After a very quick test with profile-guided optimisation (PGO) failed to show any improvements, I didn’t investigate this any further. Perhaps it’s worth repeating with a bit more care and better training data.

I also didn’t test any other optimisation flags or tweaks. Java 25 comes with a couple of interesting performance-related options to try out, such as compact object headers or a bunch of GC algorithms to choose from. When using native-image however, the GC selection is very limited and the default (and only reasonable choice that works across all platforms) is the Serial collector.

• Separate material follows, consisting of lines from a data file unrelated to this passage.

Lemma do_write_fuel f g (c : Connection T) (e : Env K) progress r :
  (f <= g)%nat -> do_write now_us_ f c e progress = Some r -> do_write now_us_ g c e progress = Some r.
Proof.
  revert g c e progress. induction f as [|f IH]; intros g c e progress Hg.
  - cbn [do_write]. destruct g; cbn [do_write]; by destruct (c_can_write c).
  - destruct g as [|g]; [lia|]. cbn [do_write]. destruct (c_can_write c); [|done].
    destruct (write_round _ _ _ _) as [[[[] pr] c1] e1]; try done. apply IH. lia.
Qed.

Lemma discard_fuel f g fd (k k' : K) : (f <= g)%nat -> discard f fd k = Some k' -> discard g fd k = Some k'.
Proof.
  revert g k. induction f as [|f IH]; intros g k Hg; [done|]. destruct g as [|g]; [lia|]. cbn [discard].
  destruct (sys_recv _ _ _) as [[[|b bs]|x] k1]; try done. apply IH. lia.
Qed.

Lemma drive_round_fuel f g (c : Connection T) (e : Env K) r :
  (f <= g)%nat -> drive_round router_ now_us_ draining_ max_in_ f c e = Some r ->
  drive_round router_ now_us_ draining_ max_in_ g c e = Some r.
Proof.
  intros Hg. unfold drive_round. destruct (_ && _ && _ && _).
  - destruct (do_read _ _ f c e false) as [[[[ok pr] c1] e1]|] eqn:E; [|done]. rewrite (do_read_fuel f g _ _ _ _ Hg E).
    destruct (negb ok); [done|]. destruct (process _ _ _ c1 e1) as [[did c2] e2]. destruct (_ && _); [|done]. by apply do_write_fuel.
  - destruct (process _ _ _ c e) as [[did c2] e2]. cbn [negb]. destruct (_ && _); [|done]. by apply do_write_fuel.
Qed.

Lemma drive_fuel f g (c : Connection T) (e : Env K) r :
  (f <= g)%nat -> drive router_ now_us_ draining_ max_in_ f c e = Some r ->
  drive router_ now_us_ draining_ max_in_ g c e = Some r.
Proof.
  revert g c e. induction f as [|f IH]; intros g c e Hg; [done|]. destruct g as [|g]; [lia|]. cbn [drive].
  destruct (drive_round _ _ _ _ f c e) as [[[[ok pr] c1] e1]|] eqn:E; [|done].
  rewrite (drive_round_fuel f g _ _ _ ltac:(lia) E). destruct (negb ok); [done|]. destruct pr; [apply IH; lia|].
  destruct (has_output c1); [done|]. destruct (c_close_after_write c1); [|done].
  destruct (discard f _ _) as [k|] eqn:Ed; [|done]. by rewrite (discard_fuel f g _ _ _ ltac:(lia) Ed).
Qed.

End Fuel.

(** ** The invariant *)

Section Loop.
Context {T : Type} `{InBufferLaws T}.
Context {K : Type} `{KernelLaws K} {FR : FiniteReadiness K} `{!EventKernel K}.
Context (router_ : Router K) (cfg_ : ServerConfig).
Context (Hrouter : router_ok router_) (Hfinite : router_finite router_).
Context (Hlimits : limits_ok (cfg_limits cfg_) = true) (Hfits : buffer_fits (cfg_limits cfg_)).
Context (Hmax : max_in_buffer (cfg_limits cfg_) + kReadSize <= ib_max).

#[local] Abbreviation W := (Worker T K).
#[local] Abbreviation Conn := (Connection T).
#[local] Abbreviation alive := (live (max_in_buffer (cfg_limits cfg_)) (cfg_limits cfg_)).

(** The kernel owes the connection an event: it is new, or it waits for room
    in the socket, or for input. *)
Definition parked (c : Conn) : Prop :=
  (exists now, c = Connection_new (c_fd c) (cfg_limits cfg_) now)
  \/ (has_output c = true /\ c_can_write c = false) \/ (has_output c = false /\ c_can_read c = false).

(** Every connection is stored under its own descriptor, satisfies the
    invariant of connections and waits for an event. *)
Definition worker_ok (w : W) : Prop :=
  map_Forall (fun fd c => c_fd c = fd /\ alive c /\ parked c) (conns_ w).

#[local] Ltac worker_simpl :=
  cbn [listener_ wake_ conns_ env_ now_us_ draining_ drain_deadline_us_ with_conns with_env with_now wcount wkern
       e_metrics e_date e_kern count set_kern fst snd] in *.

Lemma alive_new fd now : alive (Connection_new (T := T) fd (cfg_limits cfg_) now).
Proof.
  split; [|unfold in_bound; cbn|done].
  - split; cbn; try done; [by apply parser_wf_new|apply ib_empty_wf|by left].
  - rewrite ib_empty_readable. unfold max_in_buffer, kReadSize, zlen. cbn. lia.
Qed.

Lemma alive_ready a b c : alive c -> alive (set_ready a b c).
Proof. intros [[] ? ?]. by split; [split|..]. Qed.

Lemma worker_ok_delete fd e (w : W) : worker_ok w -> worker_ok (with_conns (base.delete fd (conns_ w)) e w).
Proof. intros Hw. by apply map_Forall_delete. Qed.

Lemma close_connection_ok fd (w : W) : worker_ok w -> worker_ok (close_connection fd w).
Proof.
  intros Hw. unfold close_connection. destruct (conns_ w !! fd); [|done].
  apply (worker_ok_delete fd (destroy_connection c (env_ w)) w Hw).
Qed.

Lemma accept_loop_ok n (w : W) : worker_ok w -> worker_ok (accept_loop cfg_ n w).
Proof.
  revert w. induction n as [|n IH]; intros w Hw; cbn [accept_loop]; [done|].
  destruct (sys_accept4 _ _) as [[fd|[]] k]; [|by apply IH|done..].
  destruct (sys_epoll_add _ _ _) as [ok k1]. destruct ok; cbn [negb]; [|by apply IH].
  destruct (conns_ _ !! fd); apply IH; [done|]. unfold worker_ok. worker_simpl.
  apply map_Forall_insert_2; [|done]. split; [done|]. split; [apply alive_new|]. left. by exists (now_us_ w).
Qed.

For this test, I simply used defaults for everything except of course the -O flag of native-image.

Methodology notes

All tests were conducted on an Apple Silicon (M2) Macbook Air using Oracle GraalVM 25+37.1. The benchmark workload consisted of 7,615,728 solar position calculations across coordinate ranges and time series – a realistic computational load for this type of application. Results were verified with multiple runs to ensure stability.

The specific command used for benchmarking was:

  solarpos --perf --format=CSV --no-headers 50:55:0.1 10:15:0.1 2024 position --step=3h > /dev/null

This calculates solar positions for a 5°×5° grid (latitude 50-55°N, longitude 10-15°E) with 0.1° resolution across the entire year 2024 with 3-hour time steps.

Build times include both Maven compilation and GraalVM native image generation. Performance measurements used the application’s built-in --perf flag, which tracks operations per second during execution.

The results should be broadly applicable to similar workloads, but as always, benchmark your own code – YMMV.